__Work to complete__. Lines in the data below that contain the word "land" are to be copied.

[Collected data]
....
(* ===== verification/JsonDump.v ===== *)
(** * Printing JSON

    [common/jansson/dump.c], and [jsonp_dtostr] of [strconv.c].  What is printed goes to a callback with its data, here a
    function on a state [T]; it answers 0 or an error.  A container is marked while its members are printed, so the heap
    is passed along.  The keys of an object are C strings without their terminators.  Printing to a file is the C
    library's. *)

From Stdlib Require Import SpecFloat.
From stdpp Require Import sorting.
From S2P Require Import Prelude Utf Strbuf ObjectTable Json JsonLex.

(** ** Flags *)

Definition JSON_COMPACT : Z := 0x20.
Definition JSON_ENSURE_ASCII : Z := 0x40.
Definition JSON_SORT_KEYS : Z := 0x80.
Definition JSON_ENCODE_ANY : Z := 0x200.
Definition JSON_ESCAPE_SLASH : Z := 0x400.
Definition FLAGS_TO_INDENT (f : Z) : Z := Z.land f 0x1F.
Definition FLAGS_TO_PRECISION (f : Z) : Z := Z.land (Z.shiftr f 11) 0x1F.

Definition MAX_INTEGER_STR_LENGTH : nat := 100.
Definition MAX_REAL_STR_LENGTH : nat := 100.

(** ** Reals *)

(** The decimal exponent of [num / den]: how often 10 fits, or how far it is below 1. *)
Fixpoint exponent_up (fuel : nat) (x num den : Z) : Z :=
  match fuel with O => x | S fuel => if num <? 10 * den then x else exponent_up fuel (x + 1) num (10 * den) end.
Fixpoint exponent_down (fuel : nat) (x num den : Z) : Z :=
  match fuel with O => x | S fuel => if den <=? num then x else exponent_down fuel (x - 1) (10 * num) den end.
Definition exponent10 (num den : Z) : Z := if den <=? num then exponent_up 400 0 num den else exponent_down 400 0 num den.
....
__Response box__.
Definition FLAGS_TO_INDENT (f : Z) : Z := Z.land f 0x1F.
Definition FLAGS_TO_PRECISION (f : Z) : Z := Z.land (Z.shiftr f 11) 0x1F.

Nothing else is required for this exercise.